Anggaran Pemulihan Ekonomi Indonesia Pasca-Covid-19 Bisa Capai Rp318 Triliun, Ini Rinciannya

Presiden Joko Widodo (tengah) menemui Wantimpres untuk mendiskusikan dan mendengarkan masukan permasalahan dan dampak Covid-19 di Jakarta, Senin (11/5/2020). - JIBI/Bisnis.com/Istimewa
12 Mei 2020 20:27 WIB Muhamad Wildan News Share :

Harianjogja.com, JAKARTA - Total dana yang dibutuhkan untuk Program Pemulihan Ekonomi Nasional (PEN) setelah pandemi Covid-19 bisa mencapai Rp318,09 triliun.

Hal ini tertuang dalam bahan diskusi Kementerian Keuangan dengan Komisi XI DPR RI yang diperoleh Jaringan Informasi Bisnis Indonesia. Secara lebih rinci, Program PEN terbagi dalam sembilan jenis kegiatan yakni pertama, subsidi bunga UMKM dan Ultra Mikro (UMi) senilai Rp34,15 triliun.

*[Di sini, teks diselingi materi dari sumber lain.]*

(** * StarRocks slow-query analyzer: problem detection and suggestion rules

    A shallow embedding of the decision logic of
    [slow_query_collector.py] (the [SlowQueryInfo] record and its derived
    attributes), [query_analyzer.py] (the [QueryAnalyzer] detection passes)
    and [optimization_suggester.py] (the [OptimizationSuggester] mapping),
    followed by the properties the specification states about them.

    Conventions of the embedding.
    - A Python [str] is a list of Unicode code points ([N]); [lit] turns a
      UTF-8 literal of this file into such a list.
    - A Python [int] is a [Z]; a Python [float] is a binary64 [float].
    - Statements that can raise are written in the error monad [Exc];
      [try_except] is [try: ... except Exception: ...].
    - What belongs to the Python run time or to the third-party [sqlparse]
      package and is not fixed by the repository (the Unicode tables outside
      ASCII, the iteration order of a [set], the [.2f] rendering of a float,
      true division of integers, [sqlparse.parse]) is a field of the class
      [Runtime]; every result holds for every run time. *)

From Stdlib Require Import ZArith NArith List Bool String Ascii Floats Lia.
From Stdlib Require Import DecimalString.
Import ListNotations.

Local Open Scope list_scope.

(* ================================================================== *)
(** ** Python strings *)

Module Str.
(* ================================================================== *)
(** * Data loaders *)
(* ================================================================== *)

Section BatchSampler.
Context {A : Type}.
Implicit Types (batch source : list A) (bs : nat).

(** With [drop_last], the sampler emits [floor(n / bs)] batches. *)
Lemma batch_sampler_drop_last_length bs source : forall batch,
  0 < bs -> length batch < bs ->
  length (DataLoader.batch_sampler bs true batch source)
  = (length batch + length source) / bs.
Proof.
  induction source as [|idx source IH]; intros batch Hbs Hb; simpl.
  - rewrite andb_false_r. simpl. rewrite Nat.add_0_r.
    symmetry. apply Nat.div_small. exact Hb.
  - rewrite length_app. simpl.
    destruct (Nat.eqb_spec (length batch + 1) bs) as [E|E].
    + simpl. rewrite IH by (simpl; lia). simpl.
      replace (length batch + S (length source)) with (1 * bs + length source) by lia.
      rewrite Nat.div_add_l by lia. reflexivity.
    + rewrite IH by (rewrite ?length_app; simpl; lia).
      rewrite length_app. simpl. f_equal. lia.
Qed.

(** Every emitted batch is full. *)
Lemma batch_sampler_drop_last_full bs source : forall batch,
  0 < bs -> length batch < bs ->
  Forall (fun b => length b = bs) (DataLoader.batch_sampler bs true batch source).
Proof.
  induction source as [|idx source IH]; intros batch Hbs Hb; simpl.
  - rewrite andb_false_r. constructor.
  - rewrite length_app. simpl.
    destruct (Nat.eqb_spec (length batch + 1) bs) as [E|E].
    + constructor.
      * rewrite length_app. simpl. exact E.
      * apply IH; simpl; lia.
    + apply IH; [lia|]. rewrite length_app. simpl. lia.
Qed.

(** The batches are consecutive pieces of the source: together they are
    its longest prefix whose length is a multiple of the batch size. *)
Lemma batch_sampler_drop_last_concat bs source : forall batch,
  0 < bs -> length batch < bs ->
  concat (DataLoader.batch_sampler bs true batch source)
  = take (bs * ((length batch + length source) / bs)) (batch ++ source).
Proof.
  induction source as [|idx source IH]; intros batch Hbs Hb; simpl.
  - rewrite andb_false_r. simpl. rewrite Nat.add_0_r.
    rewrite Nat.div_small by exact Hb. rewrite Nat.mul_0_r. reflexivity.
  - rewrite length_app. simpl.
    destruct (Nat.eqb_spec (length batch + 1) bs) as [E|E].
    + simpl. rewrite IH by (simpl; lia). simpl.
      replace (length batch + S (length source)) with (1 * bs + length source) by lia.
      rewrite Nat.div_add_l by lia.
      replace (bs * (1 + length source / bs))
        with (length (batch ++ [idx]) + bs * (length source / bs))
        by (rewrite length_app; simpl; lia).
      replace (batch ++ idx :: source) with ((batch ++ [idx]) ++ source)
        by (rewrite <- app_assoc; reflexivity).
      rewrite take_app_add. reflexivity.
    + rewrite IH by (rewrite ?length_app; simpl; lia).
      rewrite length_app. simpl.
      replace (length batch + 1 + length source)
        with (length batch + S (length source)) by lia.
      rewrite <- app_assoc. reflexivity.
Qed.

End BatchSampler.

Lemma omap_lookup_seq {A : Type} (l : list A) : forall pre : list A,
  omap (fun j => (pre ++ l) !! j) (seq (length pre) (length l)) = l.
Proof.
  induction l as [|x l IH]; intros pre; simpl; [reflexivity|].
  rewrite lookup_app_r by lia. rewrite Nat.sub_diag. simpl.
  f_equal.
  specialize (IH (pre ++ [x])). rewrite length_app in IH. simpl in IH.
  rewrite <- app_assoc in IH. simpl in IH.
  replace (length pre + 1) with (S (length pre)) in IH by lia.
  exact IH.
Qed.

(** Without a sampler a loader reads its subset in order. *)
Lemma loader_source_sequential (dl : DataLoader.t) :
  DataLoader.sampler dl = None ->
  omap (fun j => indices (DataLoader.dataset dl) !! j) (DataLoader.positions dl)
  = indices (DataLoader.dataset dl).
Proof.
  intros Hs. unfold DataLoader.positions. rewrite Hs.
  exact (omap_lookup_seq (indices (DataLoader.dataset dl)) []).
Qed.

(** What a sequential drop-last loader yields. *)
Lemma drop_last_loader_batches (dl : DataLoader.t) :
  DataLoader.sampler dl = None ->
  DataLoader.drop_last dl = true ->
  0 < DataLoader.batch_size dl ->
  let n := length (indices (DataLoader.dataset dl)) in
  let bs := DataLoader.batch_size dl in
  length (DataLoader.iter dl) = n / bs /\
  DataLoader.len dl = n / bs /\
  Forall (fun b => length b = bs) (DataLoader.iter dl) /\
  concat (DataLoader.iter dl) = take (bs * (n / bs)) (indices (DataLoader.dataset dl)).
Proof.
  intros Hs Hd Hbs n bs. unfold DataLoader.iter, DataLoader.len.
  rewrite (loader_source_sequential dl Hs), Hd.
  unfold DataLoader.positions. rewrite Hs, length_seq.
  repeat split.
  - rewrite batch_sampler_drop_last_length by (simpl; lia). reflexivity.
  - apply batch_sampler_drop_last_full; simpl; lia.
  - rewrite batch_sampler_drop_last_concat by (simpl; lia). reflexivity.
Qed.

(** [getDataloader] succeeds for a positive batch size and builds both
    loaders with [drop_last=True], [shuffle=False]. *)
Lemma getDataloader_spec dataset train_idx valid_idx bs sampler :
  0 < bs ->
  exists train_loader val_loader,
    getDataloader dataset train_idx valid_idx bs sampler
    = Some (train_loader, val_loader) /\
    indices (DataLoader.dataset train_loader) = train_idx /\
    indices (DataLoader.dataset val_loader) = valid_idx /\
    DataLoader.batch_size train_loader = bs /\
    DataLoader.batch_size val_loader = bs /\
    DataLoader.sampler train_loader = sampler /\
    DataLoader.sampler val_loader = None /\
    DataLoader.drop_last train_loader = true /\
    DataLoader.drop_last val_loader = true /\
    DataLoader.shuffle train_loader = false /\
    DataLoader.shuffle val_loader = false.
Proof.
  intros Hbs. unfold getDataloader.
  destruct (Nat.eqb_spec bs 0) as [E|E]; [lia|].
  eexists _, _. repeat split.
Qed.

(** C7. The training loader of a fold is built with [drop_last=True] and
    [shuffle=False]; over a training subset of [train_count] samples and a
    batch size [bs] (64 by default) it yields [floor(train_count / bs)]
    batches per epoch, all full, which read the subset in order. *)
Theorem train_loader_batch_count dataset train_idx valid_idx bs :
  0 < bs ->
  exists train_loader val_loader,
    getDataloader dataset train_idx valid_idx bs None
    = Some (train_loader, val_loader) /\
    DataLoader.drop_last train_loader = true /\
    DataLoader.shuffle train_loader = false /\
    length (DataLoader.iter train_loader) = length train_idx / bs /\
    DataLoader.len train_loader = length train_idx / bs /\
    Forall (fun b => length b = bs) (DataLoader.iter train_loader) /\
    concat (DataLoader.iter train_loader)
    = take (bs * (length train_idx / bs)) train_idx.
Proof.
  intros Hbs.
  destruct (getDataloader_spec dataset train_idx valid_idx bs None Hbs)
    as (tl & vl & Hget & Hti & _ & Htb & _ & Hts & _ & Htd & _ & Htsh & _).
  exists tl, vl.
  assert (Hpos : 0 < DataLoader.batch_size tl) by (rewrite Htb; exact Hbs).
  destruct (drop_last_loader_batches tl Hts Htd Hpos) as (H1 & H2 & H3 & H4).
  cbv zeta in H1, H2, H3, H4. rewrite ?Htb in H1, H2, H3, H4.
  repeat split; try assumption; rewrite <- Hti; assumption.
Qed.

(* ================================================================== *)
(** * The epoch loop *)
(* ================================================================== *)

Lemma best_last_distinct (save_dir : string) :
  best_path save_dir <> last_path save_dir.
Proof.
  unfold best_path, last_path. intros E.
  apply String.app_inj in E. discriminate E.
Qed.

Lemma before_cons (x : fold_state * world * flow) tr st w j :
  j <= length tr ->
  before (x :: tr) st w (S j) = before tr x.1.1 x.1.2 j.
Proof.
  intros Hj. destruct x as [[st' w'] fl]. destruct j as [|j]; simpl; [reflexivity|].
  destruct (tr !! j) as [[[s1 w1] f1]|] eqn:E; [reflexivity|].
  apply lookup_ge_None in E. lia.
Qed.

Section LoopFacts.
Variable body : nat -> fold_state -> world -> fold_state * world * flow.


(** Every entry of the trace is the loop body run on what the previous
    entry left. *)
Lemma epoch_trace_step range : forall st w i x,
  epoch_trace body range st w !! i = Some x ->
  exists e,
    range !! i = Some e /\
    x = body e (before (epoch_trace body range st w) st w i).1
               (before (epoch_trace body range st w) st w i).2.
Proof.
  induction range as [|e range IH]; intros st w i x; [discriminate|].
  cbn [epoch_trace].
  destruct (body e st w) as [[st' w'] fl] eqn:Eb.
  destruct fl.
  - destruct i as [|i].
    + intros [= <-]. exists e. split; [reflexivity|]. symmetry. exact Eb.
    + intros Hi. cbn [lookup list_lookup] in Hi.
      destruct (IH st' w' i x Hi) as (e' & He' & Hx).
      exists e'. split; [exact He'|].
      rewrite (before_cons (st', w', Continue)); [exact Hx|].
      apply lookup_lt_Some in Hi. lia.
  - destruct i as [|i].
    + intros [= <-]. exists e. split; [reflexivity|]. symmetry. exact Eb.
    + discriminate.
Qed.

(** The loop stops at the entry that breaks. *)
Lemma epoch_trace_break range : forall st w i st' w',
  epoch_trace body range st w !! i = Some (st', w', Break) ->
  length (epoch_trace body range st w) = S i.
Proof.
  induction range as [|e range IH]; intros st w i st' w'; simpl; [discriminate|].
  destruct (body e st w) as [[s1 w1] [|]].
  - destruct i as [|i]; simpl; [discriminate|].
    intros Hi. f_equal. exact (IH _ _ _ _ _ Hi).
  - destruct i as [|i]; simpl; [reflexivity|discriminate].
Qed.

(** The loop leaves epochs of its range unexecuted only after a break. *)
Lemma epoch_trace_short range : forall st w,
  length (epoch_trace body range st w) < length range ->
  exists st' w',
    epoch_trace body range st w !! (length (epoch_trace body range st w) - 1)
    = Some (st', w', Break).
Proof.
  induction range as [|e range IH]; intros st w; simpl; [lia|].
  destruct (body e st w) as [[s1 w1] [|]]; simpl.
  - intros Hlt. destruct (IH s1 w1) as (st' & w' & Hl); [lia|].
    exists st', w'. rewrite Nat.sub_0_r.
    destruct (length (epoch_trace body range s1 w1)) as [|k] eqn:Ek.
    + apply lookup_lt_Some in Hl. lia.
    + simpl in Hl. rewrite Nat.sub_0_r in Hl. exact Hl.
  - intros _. exists s1, w1. reflexivity.
Qed.

(** What the loop returns is what the last executed epoch left. *)
Lemma epoch_loop_trace range : forall st w,
  epoch_loop body range st w
  = before (epoch_trace body range st w) st w (length (epoch_trace body range st w)).
Proof.
  induction range as [|e range IH]; intros st w; simpl; [reflexivity|].
  destruct (body e st w) as [[s1 w1] [|]]; simpl length.
  - rewrite (before_cons (s1, w1, Continue)) by lia. apply IH.
  - reflexivity.
Qed.

(** A tracker that each epoch updates from its own previous value is,
    after any executed epoch, the fold of its update over the metrics
    seen so far. *)
Lemma epoch_trace_fold {T : Type} (proj : fold_state -> T)
      (upd : T -> val_metrics -> T) (ms : nat -> val_metrics) :
  (forall e st w, proj (body e st w).1.1 = upd (proj st) (ms e)) ->
  forall range st w i x,
    epoch_trace body range st w !! i = Some x ->
    proj x.1.1 = fold_left upd (List.map ms (take (S i) range)) (proj st).
Proof.
  intros Hupd. induction range as [|e range IH]; intros st w i x; simpl;
    [discriminate|].
  specialize (Hupd e st w).
  destruct (body e st w) as [[s1 w1] fl] eqn:Eb. simpl in Hupd.
  destruct fl.
  - destruct i as [|i]; simpl.
    + intros [= <-]. simpl. rewrite ?take_0. simpl. exact Hupd.
    + intros Hi. rewrite (IH _ _ _ _ Hi). rewrite Hupd. reflexivity.
  - destruct i as [|i]; simpl; [|discriminate].
    intros [= <-]. simpl. rewrite ?take_0. simpl. exact Hupd.
Qed.

End LoopFacts.

Lemma fold_py_max_spec (l : list Q) : forall b,
  is_max_above b (fold_left py_max l b) l.
Proof.
  unfold is_max_above.
  induction l as [|y l IH]; intros b; simpl.
  - split; [left; reflexivity|]. split; [apply Qle_refl|]. intros y [].
  - destruct (IH (py_max b y)) as (Hin & Hge & Hall).
    pose proof (py_max_ge_l b y) as Hl. pose proof (py_max_ge_r b y) as Hr.
    split; [|split].
    + destruct Hin as [E|Hin]; [|right; right; exact Hin].
      rewrite E. destruct (py_max_cases b y) as [-> | ->]; [left|right; left]; reflexivity.
    + eapply Qle_trans; eassumption.
    + intros z [<-|Hz]; [eapply Qle_trans; eassumption|apply Hall, Hz].
Qed.

Lemma fold_py_min_spec (l : list pyfloat) : forall b,
  let r := fold_left py_min l b in
  (r = b \/ In r l) /\ float_le r b /\ forall y, In y l -> float_le r y.
Proof.
  induction l as [|y l IH]; intros b; simpl.
  - split; [left; reflexivity|]. split; [apply float_le_refl|]. intros y [].
  - destruct (IH (py_min b y)) as (Hin & Hle & Hall).
    pose proof (py_min_le_l b y) as Hl. pose proof (py_min_le_r b y) as Hr.
    split; [|split].
    + destruct Hin as [E|Hin]; [|right; right; exact Hin].
      rewrite E. destruct (py_min_cases b y) as [-> | ->]; [left|right; left]; reflexivity.
    + eapply float_le_trans; eassumption.
    + intros z [<-|Hz]; [eapply float_le_trans; eassumption|apply Hall, Hz].
Qed.

Lemma fold_left_on_map {A B C : Type} (f : A -> C -> A) (g : B -> C) (l : list B) :
  forall a, fold_left f (List.map g l) a = fold_left (fun a x => f a (g x)) l a.
Proof.
  induction l as [|x l IH]; intros a; simpl; [reflexivity|apply IH].
Qed.

Section TrainerFacts.
Context `{Collaborators}.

Kedua, insentif perpajakan sebesar Rp63,01 triliun terdiri dari PPh Pasal 21 ditanggung pemerintah (DTP), PPh Final UMKM DTP, pembebasan PPh Pasal 22 Impor, pengurangan angsuran PPh Pasal 25, dan percepatan restitusi PPN.

Ketiga, subsidi bahan bakar nabati (BBN) untuk program B30 sebesar Rp2,78 triliun yang disalukan kepada BLU terkait.

Empat, percepatan pembayaran kompensasi dan penugasan untuk BUMN sebesar Rp 94,23 triliun terdiri dari PT Pertamina sebesar Rp48,25 triliun, PT PLN Rp45,42 triliun, dan Bulog sebesar Rp 560 miliar.

Lima, stimulus Rp25 triliun untuk dukungan pariwisata berupa diskon tiket dan hotel hingga voucer makanan melalui aplikasi online.

Enam, penjaminan untuk kredit modal kerja baru UMKM senilai Rp6 triliun terdiri dari belanja imbal jasa penjaminan (IJP) Rp5 triliun dan cadangan penjaminan pemerintah Rp1 triliun.

Tujuh, penyertaan modal negara (PMN) Rp25,27 triliun untuk lima BUMN yakni PT PLN, Hutama Karya, BPUI, PNM, dan ITDC.

Delapan, pemberian talangan modal kerja BUMN sebanyak Rp32,65 triliun untuk Garuda, Perumnas, KAI, PTPN, Bulog, dan Krakatau Steel.

Terakhir, penempatan dana pemerintah pada perbankan untuk restrukturisasi kredit senilai Rp35 triliun.